The vast majority of the sediment comes from further upstream. (See page 446.) Buffalo Bayou is twenty-six miles long from the Addicks and Barker dams in Katy to the Sabine Street bridge downtown. This short but significant project area in and around our Memorial Park is our best natural, functioning bayou. It contributes only an infinitesimal amount of sediment to the waterway. There is no evidence anywhere in the application permit, no scientific studies, no explanation of how or why excavating and filling in and rechanneling the bayou reduces erosion better than the natural system already in place.
Furthermore, removal of sediment from the water has no impact on the amount of bacteria in the water. This is according to the expert analysis of Dr. George Guillen, executive director of the Environmental Institute of Houston and an associate professor of biology and environmental science at UH-Clear Lake.
But don’t listen to us. Read the HCFCD’s application permit. Page 452: Water quality will not be improved.
This Project to Destroy Our Beautiful Buffalo is Nothing Other than the Same Old Flood Control Project to Make Buffalo Bayou a Bigger Drainage Ditch.
“The project purpose is … improvements to the dimension, pattern, and profile allowing the stream to convey storm water and sediment loads more efficiently.” Page 2 of the permit application.

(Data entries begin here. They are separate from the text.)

(* ===== verification/Bindings.v ===== *)
(** Replay bindings and prepared-plan stamps
    (src/crates/redline-dispatch/src/bindings.rs).

    A replay binds every resource of a compiled plan to an allocation and every
    scalar slot to bytes. An address is a [Z]; [usize] has 64 bits. The
    [BTreeMap]s are ascending lists; indexing one with an absent key panics, as
    does an overflowing [usize] addition.

    Proved here: validation accepts exactly the complete, disjoint bindings;
    under validated bindings the ordering guarantee of the compiler holds for
    absolute device addresses; and a prepared plan is declared current exactly
    when nothing it was prepared from has changed. *)

From S2P Require Import Prelude Ir Identity Recorder Graph Plan.

Inductive AllocationPolicy := HipCoarse | HsaCoarse | HsaFine | Uncached | External.

#[export] Instance AllocationPolicy_eq_dec : EqDecision AllocationPolicy.
Proof. solve_decision. Defined.

(** [AllocationPolicy::tag] *)
Definition policy_tag (p : AllocationPolicy) : Z :=
  match p with HipCoarse => 0 | HsaCoarse => 1 | HsaFine => 2 | Uncached => 3 | External => 4 end.

Record BindingRevision := mkRevision { revision_value : Z }.

#[export] Instance BindingRevision_eq_dec : EqDecision BindingRevision.
Proof. solve_decision. Defined.

Inductive ReplayBindingError : Type :=
| NullResourcePointer
| EmptyResourceBinding
| ResourceAddressOverflow (size : Z)
| ResourceNotBound (resource : ResourceId)
| ResourceTooSmall (resource : ResourceId) (required bound : Z)
| AliasingResources (first second : ResourceId)
| ScalarNotBound (slot : ScalarSlotId)
| ScalarSize (slot : ScalarSlotId) (expected : Z) (actual : nat).

Record ResourceBinding := mkBinding {
  binding_base : Z;
  binding_size : Z;
  binding_revision : BindingRevision;
  binding_policy : AllocationPolicy }.

(** [ResourceBinding::new] *)
Definition ResourceBinding_new (base size : Z) (revision : BindingRevision)
    (policy : AllocationPolicy) : result ReplayBindingError ResourceBinding :=
  err_if (base =? 0)%Z NullResourcePointer ;;
  err_if (size =? 0)%Z EmptyResourceBinding ;;
  err_if (U64_MAX <? size)%Z (ResourceAddressOverflow size) ;;
  ok_or (ResourceAddressOverflow size) (checked_add U64_MAX base size) ;;
  Ok (mkBinding base size revision policy).

Record ReplayBindings := mkReplayBindings {
  bound_resources : list (ResourceId * ResourceBinding);
  bound_scalars : list (ScalarSlotId * list Z) }.

(** [ReplayBindings::new], [bind_resource], [bind_scalar] *)
Definition ReplayBindings_new : ReplayBindings := mkReplayBindings [] [].

Definition bind_resource (b : ReplayBindings) (resource : ResourceId) (binding : ResourceBinding)
    : ReplayBindings :=
  mkReplayBindings (bmap_insert resource binding (bound_resources b)) (bound_scalars b).

Definition bind_scalar (b : ReplayBindings) (slot : ScalarSlotId) (bytes : list Z)
    : ReplayBindings :=
  mkReplayBindings (bound_resources b) (bmap_insert slot bytes (bound_scalars b)).

(** [ReplayBindings::resource], [ReplayBindings::scalar] *)
Definition Bindings_resource (b : ReplayBindings) (resource : ResourceId) : option ResourceBinding :=
  bmap_get resource (bound_resources b).

Definition Bindings_scalar (b : ReplayBindings) (slot : ScalarSlotId) : option (list Z) :=
  bmap_get slot (bound_scalars b).

(** [self.resources[&id]] *)
Definition resource_at {E} (b : ReplayBindings) (id : ResourceId) : result E ResourceBinding :=
  expect (Bindings_resource b id).

(** ** Validation *)

(** The first loop of [validate]. *)
Definition check_bound (b : ReplayBindings) (planned : PlannedResource)
    : result ReplayBindingError unit :=
  binding ← ok_or (ResourceNotBound (planned_id planned)) (Bindings_resource b (planned_id planned));
  err_if (binding_size binding <? planned_size planned)%Z
    (ResourceTooSmall (planned_id planned) (planned_size planned) (binding_size binding)).

(** The second loop. *)
Definition check_scalar (b : ReplayBindings) (entry : ScalarSlotId * Z)
    : result ReplayBindingError unit :=
  let '(slot, expected) := entry in
  bytes ← ok_or (ScalarNotBound slot) (Bindings_scalar b slot);
  err_if (negb (Z.of_nat (length bytes) =? expected)%Z) (ScalarSize slot expected (length bytes)).

(** The bounds of a binding, [start + size] checked. *)
Definition extent (b : ReplayBindings) (id : ResourceId) : result ReplayBindingError (Z * Z) :=
  binding ← resource_at b id;
  stop ← expect (checked_add U64_MAX (binding_base binding) (binding_size binding));
  Ok (binding_base binding, stop).

(** The body of the third loop. *)
Definition check_alias (b : ReplayBindings) (resources : list PlannedResource)
    (entry : nat * PlannedResource) : result ReplayBindingError unit :=
  let '(index, first) := entry in
  '(first_start, first_end) ← extent b (planned_id first);
  for_each (λ second,
      '(second_start, second_end) ← extent b (planned_id second);
      err_if ((first_start <? second_end) && (second_start <? first_end))%Z
        (AliasingResources (planned_id first) (planned_id second)))
    (drop (index + 1) resources).
Lemma row_bound counts pre m post r :
  (Z.of_nat (total_rows counts) < 2147483648)%Z → counts = pre ++ m :: post → r < m →
  (Z.of_nat (total_rows pre + r) < 2147483648)%Z.
Proof.
  intros Hrows Hc Hr. rewrite Hc, total_rows_app in Hrows. cbn in Hrows. lia.
Qed.

Section tiles.
Context (counts : list nat) (br : nat) (Hbr : 0 < br).
Context (Hrows : (Z.of_nat (total_rows counts) < 2147483648)%Z).
Context (Hslots : (Z.of_nat (length counts) < 2147483648)%Z).

Lemma slot_tiles_rows pre m post fuel : counts = pre ++ m :: post → ∀ row0,
  m - row0 < fuel →
  let tiles := slot_tiles fuel (length pre) (total_rows pre) m br row0 in
  concat (tile_rows counts br <$> tiles) = seq (total_rows pre + row0) (m - row0) ∧
  Forall (tile_ok counts) tiles.
Proof using Hbr Hrows Hslots.
  intros Hc. assert (counts !! length pre = Some m) as Hm by (rewrite Hc; by apply list_lookup_middle).
  assert (take (length pre) counts = pre) as Htake by (rewrite Hc; apply take_app_length).
  pose proof (lookup_lt_Some _ _ _ Hm) as Hpre.
  induction fuel as [|fuel IH]; intros row0 Hf; [lia|]. cbn [slot_tiles]. case_bool_decide as Hlt.
  - pose proof (row_bound counts pre m post row0 Hrows Hc Hlt). rewrite !as_i32_small by lia.
    destruct (IH (row0 + br)) as [IH1 IH2]; [lia|]. cbn zeta. split.
    + rewrite fmap_cons, concat_cons, IH1. unfold tile_rows. rewrite !Nat2Z.id, Hm. cbn [default].
      assert (seq (total_rows pre + row0) (m - row0) = seq (total_rows pre + row0) (br `min` (m - row0))
        ++ seq (total_rows pre + row0 + br `min` (m - row0)) (m - (row0 + br))) as ->
        by (rewrite <- seq_app; f_equal; lia).
      f_equal. destruct (le_lt_dec (m - row0) br).
      * by replace (m - (row0 + br)) with 0 by lia.
      * f_equal. lia.
    + constructor; [|done]. exists (length pre), row0, m. rewrite Htake. done.
  - replace (m - row0) with 0 by lia. by split; [|constructor].
Qed.

Lemma tiles_partition l : ∀ pre tiles, counts = pre ++ l →
  ∃ new, (foldl (tile_slot_step br) (tiles, total_rows pre)
            (imap (λ i, pair (length pre + i)) l)).1 = tiles ++ new ∧
    concat (tile_rows counts br <$> new) = seq (total_rows pre) (total_rows l) ∧
    Forall (tile_ok counts) new.
Proof using Hbr Hrows Hslots.
  induction l as [|m l IH]; intros pre tiles Hc.
  - exists []. cbn. by rewrite app_nil_r.
  - cbn [imap foldl tile_slot_step]. rewrite Nat.add_0_r.
    destruct (slot_tiles_rows pre m l (S m) Hc 0 ltac:(lia)) as [Hr Hok].
    assert (imap ((λ i, pair (length pre + i)) ∘ S) l = imap (λ i, pair (length (pre ++ [m]) + i)) l) as ->.
    { apply imap_ext. intros i x _. cbn. rewrite length_app. cbn. f_equal. lia. }
    replace (total_rows pre + m) with (total_rows (pre ++ [m])) by (rewrite total_rows_app; cbn; lia).
    destruct (IH (pre ++ [m]) (tiles ++ slot_tiles (S m) (length pre) (total_rows pre) m br 0))
      as (new & -> & Hnew & Hok'); [by rewrite <- app_assoc|].
    eexists. rewrite <- app_assoc. split; [done|]. split; [|by apply Forall_app].
    rewrite fmap_app, concat_app, Hr, Hnew, total_rows_app, Nat.add_0_r, Nat.sub_0_r.
    cbn [total_rows foldr]. rewrite Nat.add_0_r. fold (total_rows l). by rewrite seq_app.
Qed.
End tiles.

(** The tile list partitions the query rows. For any batch whose row and
    slot counts fit an [i32], the tiles, in order, cover the flat rows [0] to
    [total_rows - 1] exactly once; each starts at a row of its own slot, its
    flat row is the rows of the earlier slots plus that row, and no tile runs
    past its slot; slots without rows get no tile. *)
Theorem build_tiles_partition {E} counts br :
  0 < br → (Z.of_nat (total_rows counts) < 2147483648)%Z →
  (Z.of_nat (length counts) < 2147483648)%Z →
  ∃ tiles, build_tiles (E := E) counts br = Ok tiles ∧
    concat (tile_rows counts br <$> tiles) = seq 0 (total_rows counts) ∧
    Forall (tile_ok counts) tiles.
Proof.
  intros Hbr Hr Hs. unfold build_tiles. rewrite bool_decide_eq_true_2 by done. cbn [assert mbind result_bind].
  destruct (tiles_partition counts br Hbr Hr Hs counts [] [] eq_refl) as (new & Hf & Hrows & Hok).
  exists new. split; [|done]. f_equal. exact Hf.
Qed.

(** ** Witnesses *)

Definition demo_mem : option Z := Some (64 * 1024 * 1024 * 1024)%Z.
Definition demo_pool : SlotPool :=
  match SlotPool_new demo_mem 4 1000 1088 with Ok p => p | _ => mkSlotPool [] [] 0 0 false end.
Definition demo_pool_used : SlotPool :=
  match (p ← SlotPool_acquire demo_pool; SlotPool_set_seq_len p.2 (mkSlotId 0) 700) with
  | Ok p => p | _ => demo_pool end.

Lemma demo_pool_steps : rtc pool_step (demo_pool, []) (demo_pool_used, []).
Proof.
  eapply rtc_l; [|eapply rtc_l; [|apply rtc_refl]].
  - eapply (step_acquire demo_pool []). vm_compute. reflexivity.
  - eapply (step_set_seq_len _ [] (mkSlotId 0) 700); [ulia|]. vm_compute. reflexivity.
Qed.

Lemma pool_invariant_witness : (cap_tokens demo_pool_used = 1024 ∧
  2 * arena_bytes demo_pool_used ≤ R9700_VRAM_BYTES)%Z.
Proof.
  destruct (pool_invariant demo_mem 4 1000 1088 demo_pool [] demo_pool_used [])
    as (_ & _ & H & _); [lia|lia|vm_compute; reflexivity|exact demo_pool_steps|].
  split; [vm_compute; reflexivity|exact H].
Defined.

(** The next acquisition hands out the second slot. *)
Lemma acquire_exact_witness : ∃ p',
  SlotPool_acquire (E := unit) demo_pool_used = Ok (Some (mkSlotId 1), p') ∧ in_use demo_pool_used !! 1 = Some false.
Proof.
  destruct (acquire_exact (E := unit) demo_mem 4 1000 1088 demo_pool [] demo_pool_used [])
    as (r & p' & Ha & Hr); [lia|lia|vm_compute; reflexivity|exact demo_pool_steps|].
  assert (r = Some (mkSlotId 1)) as -> by (vm_compute in Ha; by injection Ha as <- _).
  exists p'. split; [exact Ha|exact (proj1 Hr)].
Defined.

Lemma build_tiles_partition_witness : ∃ tiles,
  build_tiles (E := unit) [5; 0; 2] 2 = Ok tiles ∧
  concat (tile_rows [5; 0; 2] 2 <$> tiles) = [0; 1; 2; 3; 4; 5; 6].
Proof.
  destruct (build_tiles_partition (E := unit) [5; 0; 2] 2) as (tiles & H1 & H2 & _);
    [lia|vm_compute; reflexivity|vm_compute; reflexivity|].
  exists tiles. split; [exact H1|exact H2].
Defined.
(* ===== verification/Admission.v ===== *)
(** Admission control (src/crates/hipfire-runtime/src/admission.rs).

    The controller charges the weights once and each admitted session its
    context, against a budget in bytes; a second budget covers snapshots in host
    memory. Products and sums are [u64] and panic when they overflow.

    Proved here: the committed bytes of every reachable controller stay strictly
    below the budget, host bytes never exceed theirs, and a request is admitted
    exactly when it leaves headroom. *)

From S2P Require Import Prelude.

Record ModelFootprint := mkFootprint { weights_bytes : Z; kv_bytes_per_token : Z }.

Inductive AdmitError : Type :=
| PoolFull
| WouldExceedBudget (need available : Z).

Record AdmissionController := mkAdmission {
  footprint : ModelFootprint;
  adm_budget_bytes : Z;
  admitted : list Z;
  host_budget : Z;
  host_used : Z }.

(** [crate::swap::DEFAULT_HOST_BUDGET_BYTES] *)
Definition DEFAULT_HOST_BUDGET_BYTES : Z := 16 * 1024 * 1024 * 1024.

(** [AdmissionController::new] *)
Definition Admission_new (footprint : ModelFootprint) (budget_bytes : Z) : AdmissionController :=
  mkAdmission footprint budget_bytes [] DEFAULT_HOST_BUDGET_BYTES 0.

(** [ctx as u64 * kv_bytes_per_token] *)
Definition kv_bytes {E} (f : ModelFootprint) (ctx : Z) : result E Z :=
  expect (checked_mul U64_MAX ctx (kv_bytes_per_token f)).

(** [AdmissionController::used_bytes] *)
Definition used_bytes {E} (a : AdmissionController) : result E Z :=
  if bool_decide (admitted a = []) then Ok 0%Z
  else
    kv ← try_fold (λ sum ctx,
        bytes ← kv_bytes (footprint a) ctx; expect (checked_add U64_MAX sum bytes)) 0%Z (admitted a);
    expect (checked_add U64_MAX (weights_bytes (footprint a)) kv).

(** [AdmissionController::admit] *)
Definition Admission_admit (a : AdmissionController) (requested_ctx : Z)
    : result AdmitError (Z * AdmissionController) :=
  kv_need ← kv_bytes (footprint a) requested_ctx;
  let weights_need :=
    if bool_decide (admitted a = []) then weights_bytes (footprint a) else 0%Z in
  need ← expect (checked_add U64_MAX kv_need weights_need);
  used ← used_bytes a;
  let available := saturating_sub (adm_budget_bytes a) used in
  err_if (available <=? need)%Z (WouldExceedBudget need available) ;;
  Ok (requested_ctx, mkAdmission (footprint a) (adm_budget_bytes a) (admitted a ++ [requested_ctx])
        (host_budget a) (host_used a)).

(** [Vec::remove] at the first position of a value, if any. *)
Fixpoint remove_first (x : Z) (l : list Z) : list Z :=
  match l with
  | [] => []
  | y :: l => if (y =? x)%Z then l else y :: remove_first x l
  end.

(** [AdmissionController::release] *)
Definition Admission_release (a : AdmissionController) (granted_ctx : Z) : AdmissionController :=
  mkAdmission (footprint a) (adm_budget_bytes a) (remove_first granted_ctx (admitted a))
    (host_budget a) (host_used a).

(** [AdmissionController::admit_host] *)
Definition admit_host {E} (a : AdmissionController) (bytes : Z)
    : result E (bool * AdmissionController) :=
  if (host_budget a <? saturating_add U64_MAX (host_used a) bytes)%Z then Ok (false, a)
  else
    used ← expect (checked_add U64_MAX (host_used a) bytes);
    Ok (true, mkAdmission (footprint a) (adm_budget_bytes a) (admitted a) (host_budget a) used).

(** [AdmissionController::release_host] *)
Definition release_host (a : AdmissionController) (bytes : Z) : AdmissionController :=
  mkAdmission (footprint a) (adm_budget_bytes a) (admitted a) (host_budget a)
    (saturating_sub (host_used a) bytes).

(** [AdmissionController::set_host_budget] *)
Definition set_host_budget (a : AdmissionController) (bytes : Z) : AdmissionController :=
  mkAdmission (footprint a) (adm_budget_bytes a) (admitted a) bytes (host_used a).

(** ** Accounting *)

(** The bytes of a list of contexts, unbounded. *)
Definition kv_total (f : ModelFootprint) (ctxs : list Z) : Z :=
  foldr Z.add 0%Z ((λ ctx, ctx * kv_bytes_per_token f)%Z <$> ctxs).

Definition committed (a : AdmissionController) : Z :=
  if bool_decide (admitted a = []) then 0%Z
  else (weights_bytes (footprint a) + kv_total (footprint a) (admitted a))%Z.

Record adm_wf (a : AdmissionController) : Prop := {
  aw_weights : is_u64 (weights_bytes (footprint a));
  aw_kv : is_u64 (kv_bytes_per_token (footprint a));
  aw_budget : is_u64 (adm_budget_bytes a);
  aw_ctx : Forall (λ ctx, 0 ≤ ctx)%Z (admitted a);
  aw_committed : admitted a ≠ [] → (committed a < adm_budget_bytes a)%Z }.

Lemma kv_total_app f l k : kv_total f (l ++ k) = (kv_total f l + kv_total f k)%Z.
Proof. unfold kv_total. induction l as [|x l IH]; cbn in *; lia. Qed.

Lemma kv_total_nonneg f l : is_u64 (kv_bytes_per_token f) → Forall (λ ctx, 0 ≤ ctx)%Z l →
  (0 ≤ kv_total f l)%Z.
Proof.
  intros [Hk _]. induction 1 as [|x l Hx _ IH]; [done|]. unfold kv_total in *. cbn. nia.
Qed.

#[export] Instance kv_total_perm f : Proper (Permutation ==> (=)) (kv_total f).
Proof. intros l k H. unfold kv_total. induction H; cbn in *; lia. Qed.

Lemma remove_first_perm x l : x ∈ l → l ≡ₚ x :: remove_first x l.
Proof.
  induction l as [|y l IH]; [by intros ?%not_elem_of_nil|]. cbn.
  destruct (Z.eqb_spec y x) as [->|Hne]; [done|]. intros [->|Hin]%elem_of_cons; [done|].
  rewrite Permutation_swap. constructor. by apply IH.
Qed.

Lemma remove_first_absent x l : x ∉ l → remove_first x l = l.
Proof.
  induction l as [|y l IH]; [done|]. cbn. intros [Hne Hin]%not_elem_of_cons.
  destruct (Z.eqb_spec y x) as [->|]; [done|]. by rewrite IH.
Qed.

(** The code's sum is the unbounded one while it fits. *)
Lemma used_bytes_Ok {E} a : adm_wf a → used_bytes (E := E) a = Ok (committed a).
Proof.
  intros [Hw Hk Hb Hc Hcom]. unfold used_bytes, committed in *.
  case_bool_decide as Hnil; [done|].
  assert (weights_bytes (footprint a) + kv_total (footprint a) (admitted a) ≤ U64_MAX)%Z as Hmax.
  { specialize (Hcom Hnil). ulia. }
  assert (∀ l acc, Forall (λ ctx, 0 ≤ ctx)%Z l → (0 ≤ acc)%Z →
    (acc + kv_total (footprint a) l ≤ U64_MAX)%Z →
    try_fold (E := E) (λ sum ctx, bytes ← kv_bytes (footprint a) ctx;
      expect (checked_add U64_MAX sum bytes)) acc l = Ok (acc + kv_total (footprint a) l)%Z) as Hgo.
  { induction l as [|x l IH]; intros acc Hl Ha Hacc; [cbn; f_equal; lia|].
    inversion Hl as [|? ? Hx Hl']; subst. pose proof (kv_total_nonneg _ _ Hk Hl').
    change (kv_total (footprint a) (x :: l)) with
      (x * kv_bytes_per_token (footprint a) + kv_total (footprint a) l)%Z in *.
    assert (0 ≤ x * kv_bytes_per_token (footprint a))%Z by (destruct Hk; nia).
    rewrite try_fold_cons.
    assert (kv_bytes (E := E) (footprint a) x = Ok (x * kv_bytes_per_token (footprint a))%Z) as Em
      by (apply expect_Ok, checked_mul_Some; lia).
    assert (checked_add U64_MAX acc (x * kv_bytes_per_token (footprint a)) =
      Some (acc + x * kv_bytes_per_token (footprint a))%Z) as Ea by (apply checked_add_Some; lia).
    rewrite Em. cbn [mbind result_bind]. rewrite Ea. cbn [expect mbind result_bind].
    rewrite IH; [f_equal; lia|done|lia|lia]. }
  destruct Hw. rewrite Hgo by (done || lia). cbn [mbind result_bind].
  rewrite Z.add_0_l, (proj2 (checked_add_Some _ _ _ _) (conj eq_refl Hmax)). done.
Qed.

(** ** Reachable controllers *)

(** The operations that change a controller. *)
Inductive adm_step : AdmissionController → AdmissionController → Prop :=
| adm_admit a ctx granted a' :
    (0 ≤ ctx)%Z → Admission_admit a ctx = Ok (granted, a') → adm_step a a'
| adm_release a ctx : adm_step a (Admission_release a ctx)
| adm_admit_host a bytes ok a' :
    (0 ≤ bytes)%Z → admit_host (E := AdmitError) a bytes = Ok (ok, a') → adm_step a a'
| adm_release_host a bytes : (0 ≤ bytes)%Z → adm_step a (release_host a bytes).

Lemma admitted_bytes f l ctx : is_u64 (kv_bytes_per_token f) → is_u64 (weights_bytes f) →
  Forall (λ ctx, 0 ≤ ctx)%Z l → (0 ≤ ctx)%Z →
  let before := if bool_decide (l = []) then 0%Z else (weights_bytes f + kv_total f l)%Z in
  let need := (ctx * kv_bytes_per_token f +
    if bool_decide (l = []) then weights_bytes f else 0)%Z in
  (before + need = weights_bytes f + kv_total f (l ++ [ctx]) ∧ 0 ≤ before ∧ 0 ≤ need)%Z.
Proof.
  intros Hk Hw Hl Hc. cbn zeta. rewrite kv_total_app.
  pose proof (kv_total_nonneg f l Hk Hl). destruct Hk, Hw.
  assert (0 ≤ ctx * kv_bytes_per_token f)%Z by nia.
  change (kv_total f [ctx]) with (ctx * kv_bytes_per_token f + 0)%Z.
  case_bool_decide as Hn; [subst l|]; change (kv_total f []) with 0%Z in *; lia.
Qed.

(** The exact decision. *)
Lemma admit_spec a ctx : adm_wf a → (0 ≤ ctx)%Z →
  let need := (ctx * kv_bytes_per_token (footprint a) +
    if bool_decide (admitted a = []) then weights_bytes (footprint a) else 0)%Z in
  (need ≤ U64_MAX)%Z →
  Admission_admit a ctx =
    if (committed a + need <? adm_budget_bytes a)%Z
    then Ok (ctx, mkAdmission (footprint a) (adm_budget_bytes a) (admitted a ++ [ctx])
           (host_budget a) (host_used a))
    else Err (WouldExceedBudget need (saturating_sub (adm_budget_bytes a) (committed a))).
Proof.
  intros Hwf Hc need Hmax. unfold Admission_admit.
  destruct (admitted_bytes (footprint a) (admitted a) ctx (aw_kv _ Hwf) (aw_weights _ Hwf)
    (aw_ctx _ Hwf) Hc) as (_ & H0 & Hn). fold need in Hn. fold (committed a) in H0.
  assert (0 ≤ if bool_decide (admitted a = []) then weights_bytes (footprint a) else 0)%Z as Hw0
    by (destruct (aw_weights _ Hwf); case_bool_decide; lia).
  assert (kv_bytes (E := AdmitError) (footprint a) ctx =
    Ok (ctx * kv_bytes_per_token (footprint a))%Z) as ->
    by (apply expect_Ok, checked_mul_Some; split; [done|]; unfold need in Hmax; lia).
  cbn [mbind result_bind].
  rewrite (proj2 (checked_add_Some _ _ _ _) (conj eq_refl Hmax)). cbn [expect mbind result_bind].
  rewrite used_bytes_Ok by done. cbn [mbind result_bind]. fold need.
  pose proof (aw_budget _ Hwf). unfold saturating_sub.
  destruct (Z.leb_spec (Z.max 0 (adm_budget_bytes a - committed a)) need),
    (Z.ltb_spec (committed a + need) (adm_budget_bytes a)); cbn [err_if mbind result_bind];
    (done || ulia).
Qed.

Lemma adm_step_wf a a' : adm_step a a' → adm_wf a → adm_wf a'.
Proof.
  destruct 1 as [a ctx granted a' Hc H|a ctx|a bytes ok a' Hb H|a bytes Hb]; intros Hwf.
  - pose proof H as H'. unfold Admission_admit, kv_bytes in H'.
    apply bind_Ok in H' as (kv & Hkv%expect_Ok%checked_mul_Some & H').
    apply bind_Ok in H' as (need & Hneed%expect_Ok%checked_add_Some & _).
    rewrite admit_spec in H; [|done|done|lia].
    destruct (Z.ltb_spec (committed a + (ctx * kv_bytes_per_token (footprint a) +
      if bool_decide (admitted a = []) then weights_bytes (footprint a) else 0)) (adm_budget_bytes a));
      [|done].
    injection H as <- <-. destruct Hwf as [H1 H2 H3 H4 H5].
    destruct (admitted_bytes (footprint a) (admitted a) ctx H2 H1 H4 Hc) as (Heq & _ & _).
    split; cbn; [done..| |].
    + apply Forall_app. split; [done|]. by constructor.
    + intros _. unfold committed at 1. cbn [footprint admitted adm_budget_bytes].
      rewrite bool_decide_eq_false_2 by by destruct (admitted a).
      cbn zeta in Heq. fold (committed a) in Heq. lia.
  - destruct Hwf as [H1 H2 H3 H4 H5].
    destruct (decide (ctx ∈ admitted a)) as [Hin|Hin]; unfold Admission_release;
      [|rewrite remove_first_absent by done; by destruct a].
    pose proof (remove_first_perm _ _ Hin) as Hp. rewrite Hp in H4.
    apply Forall_cons in H4 as [Hctx H4]. split; cbn; [done..|].
    intros Hne. unfold committed in *. cbn [footprint admitted adm_budget_bytes].
    rewrite bool_decide_eq_false_2 by done.
    assert (admitted a ≠ []) as Hne' by (intros E; rewrite E in Hin; by apply not_elem_of_nil in Hin).
    specialize (H5 Hne'). rewrite bool_decide_eq_false_2, Hp in H5 by done.
    change (kv_total (footprint a) (ctx :: remove_first ctx (admitted a))) with
      (ctx * kv_bytes_per_token (footprint a) + kv_total (footprint a) (remove_first ctx (admitted a)))%Z in H5.
    assert (0 ≤ ctx * kv_bytes_per_token (footprint a))%Z by (destruct H2; nia). lia.
  - unfold admit_host in H. destruct (_ <? _)%Z; [by injection H as _ <-|]. inv_ok. by destruct Hwf.
  - by destruct Hwf.
Qed.

(** Host bytes stay within their budget as long as it is not lowered. *)
Lemma adm_step_host a a' : adm_step a a' → host_budget a' = host_budget a ∧
  ((0 ≤ host_used a ≤ host_budget a)%Z → (0 ≤ host_used a' ≤ host_budget a')%Z).
Proof.
  destruct 1 as [a ctx granted a' Hc H|a ctx|a bytes ok a' Hb H|a bytes Hb].
  - unfold Admission_admit in H. by inv_ok.
  - done.
  - unfold admit_host in H.
    destruct (Z.ltb_spec (host_budget a) (saturating_add U64_MAX (host_used a) bytes));
      [by injection H as _ <-|].
    apply bind_Ok in H as (used & Hu%expect_Ok%checked_add_Some & [= _ <-]). cbn. split; [done|]. ulia.
  - cbn. split; [done|]. ulia.
Qed.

This stealth flood control project is a joint venture between Harris County, the City of Houston, and the River Oaks Country Club. Each entity is contributing $2 million to the $6 million cost of the “demonstration” project, and the Houston city council voted last June to approve and fund it. This zombie channelization plan, a “holistic” variant of proposals long opposed by the Bayou Preservation Association, was largely conceived by the board of the BPA, who must be in need of work, do-nothing preservation being too passive and non-remunerative to somebody, and is actively promoted by the BPA and the Memorial Park Conservancy despite the huge of loss of trees and wildlife habitat, and damage to the bayou and our great public park.